Why Pension Tampering is Often Perceived as A Breach of Trust
A contributory pension is a rational instrument — but only where wages are paid in a currency that does not lose its value
By Samad Ramoly
A contributory pension functions effectively only when citizens can confidently set aside a portion of their current income, trusting that its value will endure until retirement. That fundamental condition does not hold in Mauritius.
The rupee is a slow leak, not a store of value. To ask Mauritians to contribute to a pension fund in a currency that silently erodes is to ask them to save in a depreciating asset dressed up as security. This is why the welfare state “pension” — universal, non-contributory, financed through indirect taxation — has never been seen as a simple social transfer. It has been internalised by most Mauritians as something more instinctive: a hedge. A partial, imperfect recovery of what VAT had already taken.
Since most of what they consume is imported, and since import prices move with a rupee that knows only depreciation, the “pension” has become a silent compensation mechanism — the state returning, in monthly instalments, a fragment of the purchasing power it had extracted through the price of goods and services purchased.

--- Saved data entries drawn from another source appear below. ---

(* ===== verification/Security.v ===== *)
(** * From options to protected resources

    An application protects its resources with two options: [WithAuth] gives the
    secret the tokens are signed with, [WithServiceACL] the roles its resources
    require.  This file follows them through the start-up configuration, the
    repository, the constructors of the token and ACL managers and the servers
    with their middlewares, up to what a request gets. *)

From S2P Require Import Prelude Utf8 Json JsonText Files Config Base64 Options Acl AclHistory Jwt AuthGate.
From S2P Require Import Datastore FsRepo InmemRepo Services Wiring GrpcServer HttpServer Node Msuite Restart.

(** ** What the options ask for *)

(** The secret of the last [WithAuth], and the ACLs of all [WithServiceACL],
    later ones winning. *)
Definition secret_of (opts : list opt_call) : option string :=
  foldl (λ acc o, match o with OAuth s => Some s | _ => acc end) None opts.

Definition acls_of (opts : list opt_call) : option (gmap string string) :=
  foldl (λ acc o, match o with OServiceACL a => Some (a ∪ default ∅ acc) | _ => acc end) None opts.

(** The settings of a locker are written as they are: they must not be named
    like these.  The names of the resources are UTF-8. *)
Definition proper (o : opt_call) : Prop :=
  match o with
  | OLocker _ cfg => cfg !! "JWTSecret" = None ∧ cfg !! "ACL" = None
  | OServiceACL acl => valid_strmap acl
  | _ => True
  end.

(** A token that entitles its bearer to what needs the level [need]. *)
Definition entitled `{JWTLib} (secret : string) (now need : Z) (t : string) : Prop :=
  ∃ claims b lvl, issued (HMAC b) secret claims t ∧ live claims (unix now) ∧
    aclMap !! CRole claims = Some lvl ∧ (need ≤ lvl)%Z.

(** ** Lemmas: the options *)

(** The value of a key, if the options gave it one, and what is known of it. *)
Definition tracked {V} (key : string) (val : V → goval) (P : V → Prop) (acc : option V) (c : JsonConfig) : Prop :=
  map_get c key = val <$> acc ∧ ∀ v, acc = Some v → P v.

Section track.
Context {V : Type} (key : string) (val : V → goval) (P : V → Prop) (step : option V → opt_call → option V).
Hypothesis step_tracked : ∀ o acc m c,
  proper o → tracked key val P acc (Some m) → apply_opt o (Some m) = Ok c → tracked key val P (step acc o) c.

Lemma options_track opts : Forall proper opts → ∀ acc m c,
  tracked key val P acc (Some m) → foldl (λ c o, c ≫= o) (Ok (Some m)) (apply_opt <$> opts) = Ok c →
  tracked key val P (foldl step acc opts) c.
Proof.
  induction 1 as [|o opts Ho _ IH]; intros acc m c Hm Hf; simpl in Hf; [by injection Hf as <-|].
  destruct (apply_opt o (Some m)) as [c1|e|x] eqn:E.
  2,3: exfalso; clear -Hf; induction opts; simpl in *; eauto; done.
  pose proof (step_tracked o acc m c1 Ho Hm E) as H1. apply opt_writes in E as (u & -> & _).
  by apply (IH _ _ _ H1).
Qed.

(** The start-up configuration has the value the options gave the key. *)
Lemma startup_track opts c :
  key ≠ "Services" → Forall proper opts → startup_config (apply_opt <$> opts) = Ok c →
  tracked key val P (foldl step None opts) c.
Proof.
  intros Hk Hp. unfold startup_config. destruct (foldl _ _ (apply_opt <$> opts)) as [c1|e|x] eqn:Hf; [|done..].
  assert (tracked key val P None (Some ∅)) as H0 by by split.
  pose proof (options_track opts Hp None ∅ c1 H0 Hf) as H1.
  apply foldl_res_some in Hf as [m ->]; [|by eexists]. simpl. unfold defaultOpts.
  destruct (Exists_key "Services" (Some m)); intros [= <-]; [done|]. destruct H1 as [H1 HP]. split; [|done].
  simpl. by rewrite lookup_insert_ne.
Qed.
End track.

(** An option that does not write the key. *)
Lemma untouched {V} key (val : V → goval) P acc o m c :
  tracked key val P acc (Some m) → apply_opt o (Some m) = Ok c → key ∉ keys_of o → tracked key val P acc c.
Proof. intros [Hm HP] Ho Hk. split; [|done]. by rewrite (opt_no_flag _ _ _ _ Ho Hk). Qed.

Lemma secret_step o acc m c :
  proper o → tracked "JWTSecret" GString (λ _, True) acc (Some m) → apply_opt o (Some m) = Ok c →
  tracked "JWTSecret" GString (λ _, True) (match o with OAuth s => Some s | _ => acc end) c.
Proof.
  intros Hp Hm Ho. destruct (decide ("JWTSecret" ∈ keys_of o)) as [Hin|Hni].
  - destruct o as [| secret| | |lkr cfg| | | | | | | | | | |]; try (exfalso; simpl in Hin; set_solver).
    + simpl in Ho. unfold WithAuth, seq_, set_ in Ho. rewrite Set_default_get in Ho. injection Ho as <-.
      split; [apply lookup_insert_eq|done].
    + exfalso. destruct Hp as [Hp _]. simpl in Hin.
      apply elem_of_union in Hin as [?|[? ?]%elem_of_dom]; [set_solver|congruence].
  - pose proof (untouched _ _ _ _ _ _ _ Hm Ho Hni) as H. by destruct o.
Qed.

Lemma startup_secret opts c secret :
  Forall proper opts → startup_config (apply_opt <$> opts) = Ok c → secret_of opts = Some secret →
  Get "JWTSecret" "" c = (to_valid_utf8 secret, true).
Proof.
  intros Hp Hc Hs. destruct (startup_track "JWTSecret" GString (λ _, True) _ secret_step opts c) as [H _]; [done..|].
  apply Get_string. rewrite H. unfold secret_of in Hs. by rewrite Hs.
Qed.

But the contract does not stop there, and this is where it becomes quietly damning. Most Mauritians do not actually consume the public services their taxes fund. They pay school fees or private tutoring because they do not trust the state school. They use a private clinic because the public hospital is a place of last resort. They install an alarm system because the police is an institution they have learned to work around rather than rely upon. On top of this comes the often unbearable cost of a carer — because health declines, and their children have emigrated. A double absence that the universal “pension” does not cover.
They are, in reality, taxed twice — once by the state, and once by their own justified scepticism of what that state delivers. What emerges is not a welfare state in the classical sense. This fiscal arrangement essentially requires citizens to fund institutions they distrust, while receiving only a modest pension as partial restitution. Consequently, they are forced to privately finance the very services that the public system was originally intended to provide.
In this context, the debate on contributory pensions is almost a distraction. The primary question — the one consistently omitted from budget speeches — remains: why the rupee continues to lose ground, and who actually benefits from the silence surrounding this reality.